Do you have any idea what's going on within your teeth? I'd never given it much thought until April, when one of my molars revolted, and my teeth became the only thing I could think about. As everyone who's ever had a toothache knows, the quaint discomfort that the name conveys doesn't represent the immense anguish that a toothache can generate; at times, the pain was so intense that I couldn't use my laptop.

After a week of inconclusive X-rays, a failed round of antibiotics, and fistfuls of an internet-recommended ibuprofen-acetaminophen combo, I was eventually referred to an endodontist—a specialist who treats oral pain—to meet my tormentor. I'd shattered a tooth, which the endodontist was ultimately able to find using a CT scan. I was pumped up with novocaine moments later, and after a few minutes of drilling, the endodontist asked whether I wanted to examine the source of all my pain. "Yeah," I breathed largely through my nose. He held up his forceps, and dangling from the tip was what appeared to be a miniature, leafless tree depicted in the bright crimson of fresh blood. It seemed too flawless, its edges too distinct, like something made for a film rather than an average lump of human viscera.

Nothing was going the way I expected. One of the most often dreaded treatments in contemporary medicine is recommended when a tooth splits: a root canal, which is so infamously painful that its name has long been a popular metaphor for a long journey through suffering itself. That's why I was in the chair that day: to have my tooth drilled out and its nerves and vasculature extracted. After the CT scan, I'd asked the expert to root-canal me right then and there while I was experiencing the boldness of sheer desperation rather than making me come back the next day. That's when things started to become strange. When the endodontist said we were done, I assumed he was joking—pop culture had spent years preparing me for an event that no longer existed. After the local anesthetic had worn off, I ate supper as if nothing had occurred.

My tale is not an unusual one from the last year and a half. I joined many other Americans in what appears to be a pandemic tooth-cracking feast due to a mix of acute stress, new medicine, and what had previously been a modest inclination to grinding my teeth in my sleep. According to a February poll conducted by the American Dental Association, over two-thirds of dentists reported finding more broken teeth in their offices during the pandemic than previously, and 71% reported more excellent rates of bruxism, which is involuntary grinding that can lead to cracks. Yet, according to my endodontist, the root-canal industry was thriving.

Asgeir Sigurdsson, chair of the NYU Department of Endodontics, confirmed that this is still the case six months later. Not only are individuals anxious, but many people who would have had problems detected at a routine appointment in 2020 avoided their exams due to budgetary constraints. Then, as Americans became vaccinated, dentists' appointment books began to fill up rapidly, which may have discouraged some patients from scheduling a cleaning.

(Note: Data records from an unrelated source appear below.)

Definition write_messages (next : list Message) : M unit :=
  fun w =>
    (Ok tt,
     {| w_messages := next;
        w_generated := w_generated w;
        w_now := w_now w;
        w_events := w_events w |}).

(** [new Date()] *)
Definition new_Date : M Date := fun w => (Ok (w_now w), w).

(** [await p]: a rejected promise throws its error message. *)
Definition await (o : Outcome) : M unit :=
  match o with
  | Resolved => ret tt
  | Rejected e => throw e
  end.

Section Handlers.
Variable env : Env.

(** [generateUUID()] / [generateId()] *)
Definition generateId : M string :=
  fun w =>
    (Ok (env_generateId env (w_generated w)),
     {| w_messages := w_messages w;
        w_generated := S (w_generated w);
        w_now := w_now w;
        w_events := w_events w |}).

(** [setMessages(prevMessages => ...)]: the updater runs on the hook's
    current log and its result replaces it. *)
Definition setMessages (updater : list Message -> M (list Message)) : M unit :=
  prevMessages <- read_messages ;;
  next <- updater prevMessages ;;
  write_messages next ;;
  emit (SetMessages next).

Definition deleteTrailingMessages (chatId : string) (pivot : ISOString)
  : M unit :=
  emit (DeleteTrailingMessages chatId pivot) ;;
  await (env_deleteTrailingMessages env chatId pivot).

(** [reload()]: the request is built from the log as it stands.  What the
    transport later streams into the log is not part of the handlers. *)
Definition reload : M unit :=
  log <- read_messages ;;
  emit (Reload log) ;;
  await (env_reload env log).

(** [regenerate({ messageId })] *)
Definition regenerate (messageId : string) : M unit :=
  log <- read_messages ;;
  emit (Regenerate messageId log) ;;
  await (env_regenerate env messageId log).
End Handlers.

(** [createdAt?.toISOString() ?? new Date(0).toISOString()] *)
Definition pivot_of (m : Message) : ISOString :=
  match msg_createdAt m with
  | Some d => toISOString d
  | None => toISOString epoch
  end.

(** The message both manual handlers splice in. *)
Definition new_user_message (env : Env) (text : string) : M Message :=
  i <- generateId env ;;
  d <- new_Date ;;
  ret {| msg_id := i;
         msg_role := "user";
         msg_content := Some text;
         msg_parts := Some [text_part text];
         msg_createdAt := Some d |}.

(** ** Manual replay strategy

    The component that truncates the local log itself, asks the durable
    store to drop the trailing records and then reloads. *)

Module Manual.
Section Chat.
Variable env : Env.
(** the [id] prop *)
Variable id : string.
(** the [messages] of the render the handler was created in *)
Variable messages : list Message.

Definition edit_updater (editedMessageId newContentText : string)
    (prevMessages : list Message) : M (list Message) :=
  let messageIndex := findIndex (hasId editedMessageId) prevMessages in
  let messagesBeforeEdited :=
    if negb (messageIndex =? -1)
    then slice0 prevMessages messageIndex
    else prevMessages in
  newUIMessage <- new_user_message env newContentText ;;
  ret (messagesBeforeEdited ++ [newUIMessage])%list.

Definition handleUpdateAndReloadMessage
    (editedMessageId newContentText : string) : M unit :=
  if negb (truthy (Some id)) then
    toast_error "Chat ID is missing." ;;
    console_error
      "handleUpdateAndReloadMessage: chatId (id prop) is undefined." None
  else
    match find (hasId editedMessageId) messages with
    | None =>
        toast_error "Original message not found to edit locally." ;;
        console_error
          "handleUpdateAndReloadMessage: Pivot message not found for timestamp."
          None
    | Some pivotMessage =>
        let pivotTimestamp := pivot_of pivotMessage in
        try_catch
          (setMessages (edit_updater editedMessageId newContentText) ;;
           deleteTrailingMessages env id pivotTimestamp ;;
           reload env)
          (fun error =>
             console_error "Error during message edit and reload process:"
               (Some error) ;;
             toast_error ("Error processing edited message: " +:+ error))
    end.

(** [parts?.filter(p => p.type === 'text').map(p => p.text).join('')
     || content || ''] *)
Definition contentToResend_of (targetUserMessage : Message) : string :=
  default ""
    (or_else
       (or_else
          (option_map
             (fun ps => join "" (map part_text (List.filter isTextPart ps)))
             (msg_parts targetUserMessage))
          (msg_content targetUserMessage))
       (Some "")).
(** * pysimm: the antechamber front end and the hybrid MC/MD loop

    A shallow embedding of [pysimm/amber.py] ([calc_charges],
    [get_forcefield_types]) and [pysimm/apps/mc_md.py] ([mc_md]), with the
    properties of the repository's design notes stated over it.

    Conventions.  Python strings are [string]s over ASCII; Python [int]s are
    [Z]; Python [float]s are IEEE binary64 values ([PrimFloat.float]) that are
    only carried around, never computed with.  A call that can raise returns
    an [Outcome]; calls to the external engines, to [print] and to the file
    system are recorded in a trace of events, oldest first. *)

From Stdlib Require Import ZArith String Ascii List Bool Lia.
From Stdlib Require Import DecimalString DecimalZ DecimalPos DecimalFacts.
From Stdlib Require Import PrimFloat SpecFloat FloatOps.
From stdpp Require Import base option list gmap strings.

#[local] Open Scope Z_scope.


(** ** Python built-ins used by the two modules *)

Module Py.

(** Exceptions the embedded code can run into. *)
Inductive PyExn :=
| IndexError        (* [xs[i]] out of range *)
| ValueError        (* [int(s)], [float(s)] on a malformed string *)
| TypeError         (* [int(None)], [zip] over a non-iterable, ... *)
| AttributeError    (* attribute of [None], attribute missing from a module *)
| LookupError       (* a container has no item under the given tag *)
| EngineError.      (* an external collaborator raised *)

(** How a call ends: it returns, calls [exit(code)], or raises. *)
Inductive Outcome (A : Type) :=
| Returned (a : A)
| Exited (code : Z)
| Raised (e : PyExn).
Arguments Returned {A} a.
Arguments Exited {A} code.
Arguments Raised {A} e.

Definition nl : string := String (ascii_of_nat 10) "".

(** [str.isspace] on ASCII: TAB..CR, FS..US and the blank. *)
Definition is_space (c : ascii) : bool :=
  let n := nat_of_ascii c in
  ((9 <=? n)%nat && (n <=? 13)%nat) || ((28 <=? n)%nat && (n <=? 32)%nat).

(** [s.split()]: the maximal runs of non-blank characters, in order. [acc]
    is the run being read. *)
Fixpoint tokens (s acc : string) : list string :=
  match s with
  | EmptyString => if String.eqb acc "" then [] else [acc]
  | String c s' =>
      if is_space c
      then (if String.eqb acc "" then tokens s' "" else acc :: tokens s' "")
      else tokens s' (acc +:+ String c "")
  end.

Definition split (s : string) : list string := tokens s "".

(** [xs[-1]] and [xs[-2]]. *)
Definition last_item {A} (xs : list A) : option A := last xs.

Definition penultimate {A} (xs : list A) : option A :=
  match rev xs with
  | _ :: x :: _ => Some x
  | _ => None
  end.

(** [str(n)] for an [int]. *)
Definition str (z : Z) : string := NilZero.string_of_int (Z.to_int z).

Definition is_digit (c : ascii) : bool :=
  let n := nat_of_ascii c in (48 <=? n)%nat && (n <=? 57)%nat.

(** [int(s)] for a non-empty string of ASCII digits. *)
Definition int_of_digits (s : string) : option Z :=
  Z.of_uint <$> NilZero.uint_of_string s.

(** Underscores are allowed between two digits ([int('1_000')]); the result
    is the digit string without them, [None] when one is misplaced. *)
Fixpoint drop_underscores (s : string) (after_digit : bool) : option string :=
  match s with
  | EmptyString => if after_digit then Some "" else None
  | String c s' =>
      if is_digit c then String c <$> drop_underscores s' true
      else if Ascii.eqb c "_" then
        (if after_digit then drop_underscores s' false else None)
      else None
  end.

(** [int(s)]: surrounding blanks, one optional sign, decimal digits.
    [None] stands for [ValueError]. *)
Definition int_of_str (s : string) : option Z :=
  match split s with
  | [t] =>
      match t with
      | String "-" r => Z.opp <$> (drop_underscores r false ≫= int_of_digits)
      | String "+" r => drop_underscores r false ≫= int_of_digits
      | _ => drop_underscores t false ≫= int_of_digits
      end
  | _ => None
  end.

(** [re.match('\A\d+', s).group()]: the maximal leading run of digits;
    [None] (on which [.group()] raises [AttributeError]) when it is empty. *)
Fixpoint leading_digits (s : string) : string :=
  match s with
  | EmptyString => ""
  | String c s' => if is_digit c then String c (leading_digits s') else ""
  end.

Definition re_match_digits (s : string) : option string :=
  match leading_digits s with
  | EmptyString => None
  | d => Some d
  end.

Fixpoint all_digits (s : string) : bool :=
  match s with
  | EmptyString => true
  | String c s' => is_digit c && all_digits s'
  end.

(** [fnmatch] for patterns made of literal characters, [*] and [?] (the
    patterns built by [mc_md] contain no bracket). *)
Fixpoint fnmatch (pat : string) : string -> bool :=
  match pat with
  | EmptyString => fun name => String.eqb name ""
  | String p pat' =>
      if Ascii.eqb p "*" then
        fix star (name : string) : bool :=
          fnmatch pat' name ||
          match name with
          | EmptyString => false
          | String _ name' => star name'
          end
      else if Ascii.eqb p "?" then
        fun name =>
          match name with
          | EmptyString => false
          | String _ name' => fnmatch pat' name'
          end
      else
        fun name =>
          match name with
          | EmptyString => false
          | String c name' => Ascii.eqb p c && fnmatch pat' name'
          end
  end.

(** [glob] matches a name against the last component of its pattern, and a
    name that starts with a dot only when the pattern does too. *)
Definition is_hidden (s : string) : bool := String.prefix "." s.

Definition glob_match (pat name : string) : bool :=
  (is_hidden pat || negb (is_hidden name)) && fnmatch pat name.

(** [os.path.join(a, b)] on POSIX. *)
Definition path_join (a b : string) : string :=
  if String.prefix "/" b then b
  else if String.eqb a "" then b
  else if String.eqb (substring (String.length a - 1) 1 a) "/" then a +:+ b
  else a +:+ "/" +:+ b.

End Py.


(** ** pysimm/amber.py *)

Module Amber.
Import Py.

(** A force-field particle type: its name and its parameters (opaque). *)
Record ParticleType := mkParticleType {
  pt_name : string;
  pt_params : Z;
}.

(** A particle, as far as the module touches it. *)
Record Particle := mkParticle {
  p_x : float;
  p_y : float;
  p_z : float;
  p_charge : option float;
  p_type : option ParticleType;
}.

(** [s.particles] maps tags to particles; [s.particle_types] is the system's
    type registry, in insertion order. *)
Record System := mkSystem {
  particles : gmap Z Particle;
  particle_types : list ParticleType;
}.

(** The fallback force field [f]. *)
Record Forcefield := mkForcefield {
  ff_particle_types : list ParticleType;
}.

(** What the module does to its surroundings. *)
Inductive Event :=
| WritePdb (fname : string)               (* s.write_pdb(fname) *)
| Antechamber (cl : list string)          (* Popen(cl.split()).communicate() *)
| WarningPrint (msg : string)
| ErrorPrint (msg : string)
| Print (msg : string)
| Remove (fname : string).                (* os.remove(fname) succeeded *)

(** Modelled from the spec: [ItemContainer.get(name)] of pysimm.utils, which
    is not part of the sources at hand; the items whose name is exactly
    [name] (matching is exact-string and case-sensitive), in registry
    order. *)
Definition get (name : string) (reg : list ParticleType) : list ParticleType :=
  filter (fun pt => pt_name pt = name) reg.

(** Modelled from the spec: [ItemContainer.add(item)] registers the item and
    hands it back. *)
Definition add (pt : ParticleType) (reg : list ParticleType) : list ParticleType :=
  reg ++ [pt].

Definition set_charge (c : float) (p : Particle) : Particle :=
  mkParticle (p_x p) (p_y p) (p_z p) (Some c) (p_type p).

Definition set_type (pt : ParticleType) (p : Particle) : Particle :=
  mkParticle (p_x p) (p_y p) (p_z p) (p_charge p) (Some pt).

Checkups are easy to put off—even the most primary dental treatment is expensive and, at best, physically painful, and around one-third of American people lack coverage for any portion of it. In addition, submitting to a cleaning increases your chances of being informed that you require an expensive, unpleasant operation, and some unscrupulous practitioners take advantage of patients' incompetence to evaluate their dental health.

People who require a root canal are usually aware that they need one. Cracks, diseases, and severe degradation are all readily apparent. According to Sigurdsson, each tooth has 1,500 to 2,000 nerve fibers at its core, with the majority of them being a sort of receptor that solely detects pain. (If you've never contemplated the complete absence of dental pleasure in your life, well, there you have it.) It's maybe not surprising, therefore, that getting all of those nerve fibers scooped out of your tooth used to hurt—enough to produce an understanding of the root canal that has lasted long beyond its accuracy. Thank God for medical and technological advancements.

Except that there haven't been many notable advancements in root canal therapy. Sigurdsson has been conducting the technique regularly for 30 years, and it's essentially unchanged from when he learned it in dentistry school.

Even if everything is done right, none of this guarantees that every patient's operation is now painless. The novocaine injections themselves are rather unpleasant, and for patients who are afraid of needles may be scary. According to Sigurdsson, some individuals with complex problems, such as significant nerve inflammation, will not respond adequately to the current anesthetics. Furthermore, some data shows that anxious persons about their surgery are more difficult to anesthetize, possibly because their fight-or-flight response or another neurochemical reaction hinders the anesthetic's efficacy. However, Sigurdsson assured me that the vast majority of his patients were pleasantly pleased.

If generations of dental students have been instructed to numb their root-canal patients before plunging into their pulp thoroughly, why has the procedure's reputation endured? It might be because root canals are thankfully uncommon for most individuals. Many patients who may require more than one surgery in their lives spend decades between them, unknowing that the next one will be less painful. If you've never had a root canal, you might recall your parents moaning about a particularly nasty one.